Moringa é um termo indígena; em português, é a boa e velha bilha. Sua existência remonta a milhares de anos e diferentes culturas. No Brasil, foram as moringas produzidas pelos artesãos do Vale do Jequitinhonha que ultrapassaram a função inicial, que é a de transportar água. Na exposição, com curadoria de Cláudia Cristina Cardoso e consultoria de Joubert Cândido Rodrigues, são destacados exemplares que acabam contando também um pouco da história daquela região. “A cerâmica mais criativa do Vale está em Caraí porque os artesãos não aceitaram trabalhos governamentais”, comenta Joubert.

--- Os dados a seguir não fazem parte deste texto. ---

(** * Shallow embedding of parts of OrioleDB: the file-backed buffer cache
    (src/utils/o_buffers.c), the fast-path downlink search
    (src/btree/fastpath.c), the bottom-up B-tree builder (src/btree/build.c),
    the index-build sort comparator (src/tuple/sort.c) and the tuple
    attribute accessor o_fastgetattr (include/tuple/format.h). *)

From Stdlib Require Import ZArith List Bool Lia String Floats QArith.
Import ListNotations.

Open Scope Z_scope.

(** Generic list helpers used by the models below. *)
Fixpoint replace_nth {A} (l : list A) (n : nat) (x : A) : list A :=
  match l, n with
  | [], _ => []
  | _ :: t, O => x :: t
  | h :: t, S n' => h :: replace_nth t n' x
  end.

(* ===================================================================== *)
(** * Buffer cache: src/utils/o_buffers.c *)
(* ===================================================================== *)

Module OBuffers.

Definition ORIOLEDB_BLCKSZ : Z := 8192.
Definition O_BUFFERS_PER_GROUP : Z := 4.
Definition OBuffersMaxTags : Z := 4.

(** Byte-addressed contents (of a buffer or of a file).  A file is a total
    function: bytes never written read as zero, which is what OFileRead
    followed by the zero-fill of read_buffer yields past EOF. *)
Definition Bytes := Z -> Z.

Definition zero_bytes : Bytes := fun _ => 0.

(** A file name: [pg_snprintf(filenameTemplate[tag], fileNum >> 32,
    (uint32) fileNum)], with the suffix ".N" appended when [fnVersion = N > 0].
    The per-tag templates describe disjoint file spaces, so a name is
    identified by the triple. *)
Record FileName := mkFileName { fnTag : Z; fnNum : Z; fnVersion : Z }.

Definition FileName_eqb (a b : FileName) : bool :=
  (fnTag a =? fnTag b) && (fnNum a =? fnNum b) && (fnVersion a =? fnVersion b).

(** OBuffer *)
Record OBuffer := mkOBuffer {
  blockNum : Z;
  shadowBlockNum : Z;
  tag : Z;
  shadowTag : Z;
  usageCount : Z;
  dirty : bool;
  data : Bytes
}.

(** OBuffersTransformCallback: returns its boolean result together with the
    buffer contents it leaves behind. *)
Definition OBuffersTransformCallback :=
  Bytes -> Z -> Z -> Z -> bool * Bytes.

(** The fields of OBuffersDesc initialised by the user. *)
Record OBuffersDesc := mkOBuffersDesc {
  singleFileSize : Z;
  buffersCount : Z;
  version : Z -> Z;
  transformCallback : Z -> option OBuffersTransformCallback
}.

Definition groupsCount (desc : OBuffersDesc) : Z :=
  (buffersCount desc + O_BUFFERS_PER_GROUP - 1) / O_BUFFERS_PER_GROUP.

(** The mutable state: the shared buffer groups, the per-process fields of
    OBuffersDesc (the cached open file), and the file system.  The file
    system has a directory mapping names to inodes and the inodes' contents;
    an open descriptor refers to an inode, so it keeps reaching the same
    inode after its name is unlinked.  [unlinked] records the unlink(2)
    calls in the order they are made. *)
Record OBuffersState := mkState {
  groups : list (list OBuffer);
  curFile : Z;
  curFileName : FileName;
  curFileTag : Z;
  curFileNum : Z;
  curFileVersion : Z;
  dir : FileName -> option Z;
  inodes : Z -> Bytes;
  nextInode : Z;
  unlinked : list FileName
}.

Definition set_groups (s : OBuffersState) g : OBuffersState :=
  mkState g (curFile s) (curFileName s) (curFileTag s) (curFileNum s)
    (curFileVersion s) (dir s) (inodes s) (nextInode s) (unlinked s).

Definition set_fs (s : OBuffersState) d ino next ul : OBuffersState :=
  mkState (groups s) (curFile s) (curFileName s) (curFileTag s) (curFileNum s)
    (curFileVersion s) d ino next ul.

Definition set_cur (s : OBuffersState) f name t n v : OBuffersState :=
  mkState (groups s) f name t n v (dir s) (inodes s) (nextInode s) (unlinked s).

(** A small state and error monad: PANIC (ereport(PANIC, ...)) aborts. *)
Inductive Result (A : Type) :=
| Ok (a : A) (s : OBuffersState)
| Panic (msg : string).
Arguments Ok {A}.
Arguments Panic {A}.

Definition M (A : Type) := OBuffersState -> Result A.

Definition ret {A} (a : A) : M A := fun s => Ok a s.
Definition bind {A B} (m : M A) (k : A -> M B) : M B :=
  fun s => match m s with Ok a s' => k a s' | Panic msg => Panic msg end.
Definition get : M OBuffersState := fun s => Ok s s.
Definition put (s : OBuffersState) : M unit := fun _ => Ok tt s.
Definition panic {A} (msg : string) : M A := fun _ => Panic msg.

A partir da década de 1970, quando há o boom da produção artesanal da região, os nomes mais representativos do local se recusaram a trabalhar em novos fornos. “Seu Ulisses (Ulisses Pereira Chaves, considerado por muitos o maior escultor ceramista do Vale), disse que não queria. Dessa maneira, a parte criativa foi beneficiada, pois não tem afetação nem influência de encomendas”, continua Joubert. A mostra reúne trabalhos de Ulisses e de outros artesãos de reconhecida importância, como a família Batista, entre elas Noemisa Batista dos Santos.

Moringas são encontradas em toda a era pré-colombiana – à exceção de Cuba e Terra do Fogo, a cerâmica foi produzida em todos os países a partir do México. “Na época, era uma cerâmica tosca, feita por pura necessidade”, continua Joubert. Tanto moringas quanto vasilhames e até urnas funerárias. A produção poderia ser a partir da técnica do levante – em que se amassa o barro que vai sendo levantado por camadas – ou através do torno, trazido pelos europeus. A técnica do levante é utilizada até hoje no Vale do Jequitinhonha.

De pai para filho - As moringas decoradas, uma tradição da região, têm seus ensinamentos passados de pai para filho “desde tanto tempo que nem mesmo eles sabem quando começou. O que dá para sentir é que os negros que foram para lá já sabiam fazer cerâmica. A junção do negro com o indígena resultou na cerâmica do Vale”, continua Joubert. Nos exemplares expostos, a riqueza de modelos e estilos é grande. Há exemplares da moringa trípode, que tem três grandes bolas que fazem a sustentação do objeto. “Essas começaram a ser documentadas a partir do século 18. Há alguns autores que se referem ao culto da fertilidade.”

Existem exemplares das chamadas moringas zoomorfas (que representam animais), antropomorfa (que se assemelha à forma humana) e até mesmo uma moringa antropozoomorfa (de um lado a cabeça de um homem; do outro, a de um sapo). “O grande pontapé para que o trabalho ficasse conhecido foi dado por Burle Marx, que nos anos 1970 passou a comprar muitas peças de seu Ulisses”, diz o pesquisador. Também no período, com a Comissão de Desenvolvimento do Vale do Jequitinhonha (Codevale) em atividade, os artesãos foram estimulados a criar. Como já dominavam a técnica, puderam dar asas à imaginação. “É quando vem o apogeu da arte, que rompe com o utilitário e passa para o lado artístico”, diz Joubert. “Dona Izabel (Izabel Mendes da Cunha) contava que fazia moringas e colocava cabeça de bonecas”, acrescenta. A partir dessa experiência ela vai desenvolvendo seu trabalho até criar as famosas bonecas do Vale, hoje referência internacional no artesanato. Informações: www.mhnjb.ufmg.br

Conservação e restauro - A exposição Moringas do Jequitinhonha ocupa uma das quatro salas de exposição temporárias do Museu de História Natural. No espaço, até então havia uma exposição de física e química, que foi desativada. A intenção é a partir de agora dedicar a área para o acervo artístico da instituição. Para 2015, está prevista a instalação do laboratório de conservação e restauro, que vai funcionar numa sala contígua à de exposição. “O visitante vai ter a oportunidade de ver o acervo e também o trabalho dos restauradores junto à cerâmica”, afirma a curadora Cláudia Cristina Cardoso. De acordo com ela, a perspectiva é que a coleção de arte popular – que inclui ainda peças utilitárias como bules, xícaras, jarros, e decorativas, como bonecas e animais – seja apresentada aos poucos ao público.


FONTE: Jornal Estado de Minas, via Aconteceu no Vale.